Évidemment je n’avais pas de patte de dérailleur dans la poche, c’eût été trop beau. Un arbitre passant juste à ce moment-là, s’arrête à ma hauteur et voyant l’état de mon vélo, il décide d’appeler le camion balais pour me rapatrier au parc à vélo. Ne m’avouant pas vaincu, je décide de courir avec le vélo sur le dos afin de gagner un peu de temps et ne pas me refroidir en attendant le camion, qui ne tardera pas à venir. De retour au parc à vélo je constate que certains sont encore en train de sortir de l’eau, après discussion avec l’arbitre principal, il me donne l’autorisation d’aller jusqu’à mon gîte pour réparer et si je ne reviens pas trop tard, je pourrais reprendre la course depuis le parc à vélo. S’engage alors une course contre la montre, je dois tout d’abord récupérer les clés du gîte qui sont dans le sac bleu que j’ai donné à l’organisation en sortant de l’eau. Le pick-up étant chargé et sur le point de partir, je trouve 2 jeunes qui semblaient inoccupés et tous les trois, nous sautons dans le coffre afin de retrouver mon sac qui est forcément tout au fond  ! Une fois la clé récupérée, je saute dans la voiture sans enlever ni mon casque ni mes chaussures de vélo. Arrivé à proximité du gîte je ne peux pas me garer à côté car le marché de Céret bat son plein ! Je décide alors de courir, chaussures de vélo aux pieds, casque sur la tête, esquivant les grands-mères, leurs toutous et les étals de spécialités catalanes, manquant in-extremis de faire un tout droit dans une vitrine de charcuteries, afin d’aller chercher ma caisse à outils. Pour ne rien arranger, il pleut des cordes, un temps à faire hiberner les ours, les gens doivent vraiment me prendre pour un fou !
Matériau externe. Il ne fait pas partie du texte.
(** * lucia-auth: session lifecycle, request validation and storage adapters

    A shallow embedding of the parts of the repository that the
    specification talks about:

    - [Query]: the SQL query-block resolver ([resolveQueryBlock],
      [createOperator.resolveQueryBlocks]);
    - [Db], [Mysql2], [Prisma]: the storage adapters ([setUser],
      [setSession], [deleteNonPrimaryKey]) over a small model of the
      tables they write;
    - [Request]: the per-request validator ([AuthRequest]) and the
      origin check ([isValidRequestOrigin]);
    - [Expiration], [SessionManager]: the expiration policy and the
      session operations that [AuthRequest] calls into;
    - [Operator], [QueryShape], [Knex]: the operator over a runner, the
      blocks without their values, and the Knex adapter's joined read;
    - [Examples], [MoreExamples]: concrete inputs, on which the
      statements are run.

    Asynchronous functions are run to completion one after the other
    (the code awaits every call), with the storage and the observable
    side effects threaded through explicitly. *)

From Stdlib Require Import ZArith Lia.
From stdpp Require Import base strings list gmap pretty.

Open Scope string_scope.
Open Scope list_scope.

(** ** JavaScript values the code distinguishes *)

Module JS.

(** An optional property: [undefined], [null] or a value.  The code
    compares against [null] with [!==], which tells the first two apart. *)
Inductive optional (A : Type) : Type :=
  | undefined
  | null
  | value (a : A).
Arguments undefined {A}.
Arguments null {A}.
Arguments value {A} a.

(** [x ?? d] *)
Definition nullish {A} (x : optional A) (d : option A) : option A :=
  match x with
  | value a => Some a
  | _ => d
  end.

(** [x !== null] *)
Definition not_null {A} (x : optional A) : bool :=
  match x with
  | null => false
  | _ => true
  end.

(** Truthiness of a [string | null]: [null] and the empty string are
    falsy. *)
Definition truthy (x : option string) : option string :=
  match x with
  | Some EmptyString => None
  | Some s => Some s
  | None => None
  end.

(** [hay.includes(needle)] *)
Definition includes (hay needle : string) : bool :=
  match needle with
  | EmptyString => true
  | _ => bool_decide (is_Some (String.index 0 needle hay))
  end.

(** The double quote character as a one-character string. *)
Definition dquote : string := String (Ascii.ascii_of_nat 34) EmptyString.

End JS.

(** ** ExpirationPolicy *)

Module Expiration.

Inductive SessionState := active | idle | dead.

#[global] Instance SessionState_eq_dec : EqDecision SessionState.
Proof. solve_decision. Defined.

(** Modelled from the spec: the expiration-state function of section 4.1
    (its source is not among the files of the repository at hand).
    [now < activePeriodExpiresAt] is active; otherwise
    [now < idlePeriodExpiresAt] is idle; otherwise dead. *)
Definition state (now activePeriodExpiresAt idlePeriodExpiresAt : Z)
  : SessionState :=
  if (now <? activePeriodExpiresAt)%Z then active
  else if (now <? idlePeriodExpiresAt)%Z then idle
  else dead.

End Expiration.

(** ** The query-block resolver *)

Module Query.

(** [ColumnValue = string | number | null | bigint | boolean]; numbers
    are kept as integers, the resolver never computes with them. *)
Inductive ColumnValue :=
  | CString (s : string)
  | CNumber (z : Z)
  | CNull
  | CBigint (z : Z)
  | CBoolean (b : bool).

#[global] Instance ColumnValue_eq_dec : EqDecision ColumnValue.
Proof. solve_decision. Defined.

(** A [Record<string, ColumnValue>]: its own properties, in the order
    [Object.keys] enumerates them. *)
Definition Values := list (string * ColumnValue).

Definition Object_keys (values : Values) : list string := values.*1.

(** [values[k]]; [k] always ranges over [Object_keys values], so the
    [undefined] of a missing property never shows. *)
Fixpoint prop (values : Values) (k : string) : option ColumnValue :=
  match values with
  | [] => None
  | (k', v) :: rest => if decide (k' = k) then Some v else prop rest k
  end.

Definition get (values : Values) (k : string) : ColumnValue :=
  default CNull (prop values k).

Record WhereBlock := {
  column : string;
  comparator : string;
  value : ColumnValue
}.

Inductive Block :=
  | INNER_JOIN (targetTable targetColumn col : string)
  | SELECT (table : string) (columns : list string)
  | RETURNING (columns : list string)
  | INSERT_INTO (table : string) (values : Values)
  | WHERE (w : WhereBlock)
  | AND (whereBlocks : list WhereBlock)
  | DELETE_FROM (table : string)
  | UPDATE (table : string) (values : Values).

(** A query chunk is a template literal: fixed text and positional
    placeholders [$n]. *)
Inductive Piece :=
  | Lit (s : string)
  | Ph (n : nat).

Definition render_piece (p : Piece) : string :=
  match p with
  | Lit s => s
  | Ph n => "$" +:+ pretty n
  end.

Definition render (ps : list Piece) : string :=
  foldr (fun p acc => render_piece p +:+ acc) EmptyString ps.

(** [xs.join(sep)], on chunks that are still in pieces. *)
Fixpoint join {A} (sep : list A) (xs : list (list A)) : list A :=
  match xs with
  | [] => []
  | [x] => x
  | x :: rest => x ++ sep ++ join sep rest
  end.

Definition escapeName (val : string) : string :=
  if decide (val = "*") then val else JS.dquote +:+ val +:+ JS.dquote.

Record ResolvedBlock := {
  queryChunk : list Piece;
  params : list ColumnValue
}.

(** An array inside a template literal is converted with [toString],
    that is [join(",")]. *)
Definition comma : list Piece := [Lit ","].

Definition resolveQueryBlock (block : Block) (paramCount : nat)
  : ResolvedBlock :=
  match block with
  | DELETE_FROM table =>
      {| queryChunk := [Lit ("DELETE FROM " +:+ escapeName table)];
         params := [] |}
  | INNER_JOIN targetTable targetColumn col =>
      {| queryChunk :=
           [Lit ("INNER JOIN " +:+ escapeName targetTable +:+ " ON "
                 +:+ targetColumn +:+ " = " +:+ col)];
         params := [] |}
  | INSERT_INTO table values =>
      let keys := Object_keys values in
      {| queryChunk :=
           [Lit ("INSERT INTO " +:+ escapeName table +:+ " ("
                 +:+ String.concat "," (escapeName <$> keys)
                 +:+ ") VALUES (")]
           ++ join comma
                ((fun i => [Ph (paramCount + i + 1)]) <$> seq 0 (length keys))
           ++ [Lit ")"];
         params := get values <$> keys |}
  | RETURNING columns =>
      {| queryChunk := [Lit ("RETURNING " +:+ String.concat "," columns)];
         params := [] |}
  | SELECT table columns =>
      {| queryChunk :=
           [Lit ("SELECT " +:+ String.concat "," columns +:+ " FROM "
                 +:+ escapeName table)];
         params := [] |}
  | WHERE w =>
      {| queryChunk :=
           [Lit ("WHERE " +:+ column w +:+ " " +:+ comparator w +:+ " ");
            Ph (paramCount + 1)];
         params := [value w] |}
  | UPDATE table values =>
      let keys := Object_keys values in
      {| queryChunk :=
           [Lit ("UPDATE " +:+ escapeName table +:+ " SET ")]
           ++ join comma
                (imap (fun i k =>
                         [Lit (escapeName k +:+ " = ");
                          Ph (paramCount + i + 1)]) keys);
         params := get values <$> keys |}
  | AND whereBlocks =>
      let resolvedConditionQueryBlocks :=
        imap (fun i whereBlock =>
                {| queryChunk :=
                     [Lit (column whereBlock +:+ " " +:+ comparator whereBlock
                           +:+ " ");
                      Ph (paramCount + 1 + i)];
                   params := [value whereBlock] |}) whereBlocks in
      {| queryChunk :=
           [Lit "WHERE "]
           ++ join [Lit " AND "] (queryChunk <$> resolvedConditionQueryBlocks);
         params :=
           foldl (fun acc curr => acc ++ params curr) []
                 resolvedConditionQueryBlocks |}
  end.

Record Query := {
  statement : list Piece;
  qparams : list ColumnValue
}.

(** The [for ... of] loop of [resolveQueryBlocks], with its two
    accumulators. *)
Fixpoint resolveLoop (queryBlocks : list Block)
    (queryChunks : list (list Piece)) (ps : list ColumnValue)
  : list (list Piece) * list ColumnValue :=
  match queryBlocks with
  | [] => (queryChunks, ps)
  | queryBlock :: rest =>
      let resolvedBlock := resolveQueryBlock queryBlock (length ps) in
      resolveLoop rest (queryChunks ++ [queryChunk resolvedBlock])
                  (ps ++ params resolvedBlock)
  end.

Definition resolveQueryBlocks (queryBlocks : list Block) : Query :=
  let '(queryChunks, ps) := resolveLoop queryBlocks [] [] in
  {| statement := join [Lit " "] queryChunks; qparams := ps |}.

(** The text handed to the driver. *)
Definition statementText (q : Query) : string := render (statement q).

(** The placeholder numbers of a statement, left to right. *)
Definition placeholders (ps : list Piece) : list nat :=
  omap (fun p => match p with Ph n => Some n | Lit _ => None end) ps.

(** What the driver executes: each [$n] replaced by the [n]-th
    parameter (counted from 1). *)
Inductive Bound :=
  | BText (s : string)
  | BValue (v : ColumnValue).

Definition bind_piece (ps : list ColumnValue) (p : Piece) : option Bound :=
  match p with
  | Lit s => Some (BText s)
  | Ph 0 => None
  | Ph (S n) => BValue <$> ps !! n
  end.

Definition bind_params (ps : list ColumnValue) (stmt : list Piece)
  : option (list Bound) :=
  mapM (bind_piece ps) stmt.

(** The statement the blocks describe, every value written where its
    own column or condition stands: what the numbering has to achieve. *)
Definition inline_condition (w : WhereBlock) : list Bound :=
  [BText (column w +:+ " " +:+ comparator w +:+ " "); BValue (value w)].

Definition inline_block (block : Block) : list Bound :=
  match block with
  | DELETE_FROM table => [BText ("DELETE FROM " +:+ escapeName table)]
  | INNER_JOIN targetTable targetColumn col =>
      [BText ("INNER JOIN " +:+ escapeName targetTable +:+ " ON "
              +:+ targetColumn +:+ " = " +:+ col)]
  | INSERT_INTO table values =>
      [BText ("INSERT INTO " +:+ escapeName table +:+ " ("
              +:+ String.concat "," (escapeName <$> values.*1)
              +:+ ") VALUES (")]
      ++ join [BText ","] ((fun kv => [BValue kv.2]) <$> values)
      ++ [BText ")"]
  | RETURNING columns => [BText ("RETURNING " +:+ String.concat "," columns)]
  | SELECT table columns =>
      [BText ("SELECT " +:+ String.concat "," columns +:+ " FROM "
              +:+ escapeName table)]
  | WHERE w =>
      [BText ("WHERE " +:+ column w +:+ " " +:+ comparator w +:+ " ");
       BValue (value w)]
  | UPDATE table values =>
      [BText ("UPDATE " +:+ escapeName table +:+ " SET ")]
      ++ join [BText ","]
           ((fun kv => [BText (escapeName kv.1 +:+ " = "); BValue kv.2])
              <$> values)
  | AND whereBlocks =>
      [BText "WHERE "] ++ join [BText " AND "] (inline_condition <$> whereBlocks)
  end.

Definition inline (blocks : list Block) : list Bound :=
  join [BText " "] (inline_block <$> blocks).

(** A JavaScript object has each property name once. *)
Definition wf_block (block : Block) : Prop :=
  match block with
  | INSERT_INTO _ values | UPDATE _ values => NoDup values.*1
  | _ => True
  end.

End Query.

(** ** Thrown values and code that can throw *)

Module Eff.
De retour à la voiture avec ma caisse à outils, il pleut tellement fort que je décide de faire la réparation dans le coffre, en pliant les sièges, je parviens presque à rentrer en entier avec mon vélo. Mais là, nouvelle complication, dans la précipitation, je n’ai pas pris le temps de caler mon vélo en le chargeant dans le coffre au parc à vélo et le câble de dérailleur s’est coincé dans un crochet du siège. S’engage alors une lutte acharnée contre ce foutu câble, prenant tout ce qui me passe sous la main, je finis par utiliser la clé du gîte pour faire levier, mais à force d’insister, je réussis à la tordre presque à angle droit ! Et c’est à ce moment-là que je comprends que je ne pourrais pas repartir. D’un coup, mon cerveau revient à la raison et tout s’effondre, jusqu’ici je ne voulais pas y croire, j’étais sûr que j’allais repartir ! Mais à ce moment précis, il fallait se rendre à l’évidence, j’étais complètement trempé dans le coffre de ma voiture, avec du cambouis jusqu’aux oreilles, mon vélo était coincé dans le siège et j’avais déjà presque une heure de retard sur la barrière horaire, je ne pouvais pas raisonnablement envisager de continuer. Tout à coup, la pression est redescendue, et je me suis mis à pleurer comme un gamin qui vient de casser son vélo. Et quand un enfant pleure et qu’il est triste, il se tourne naturellement vers ses parents. C’est donc ce que j’ai fait, comme un enfant devant mon vélo cassé, j’ai appelé ma maman et mon papa, pour qu’ils me disent que ce n’était pas grave, qu’il y aura d’autres courses et qu’ils accepteraient quand même que je rentre à la maison même si je n’ai pas terminé cette course un peu débile dont je leur parle sans arrêt depuis quelques mois.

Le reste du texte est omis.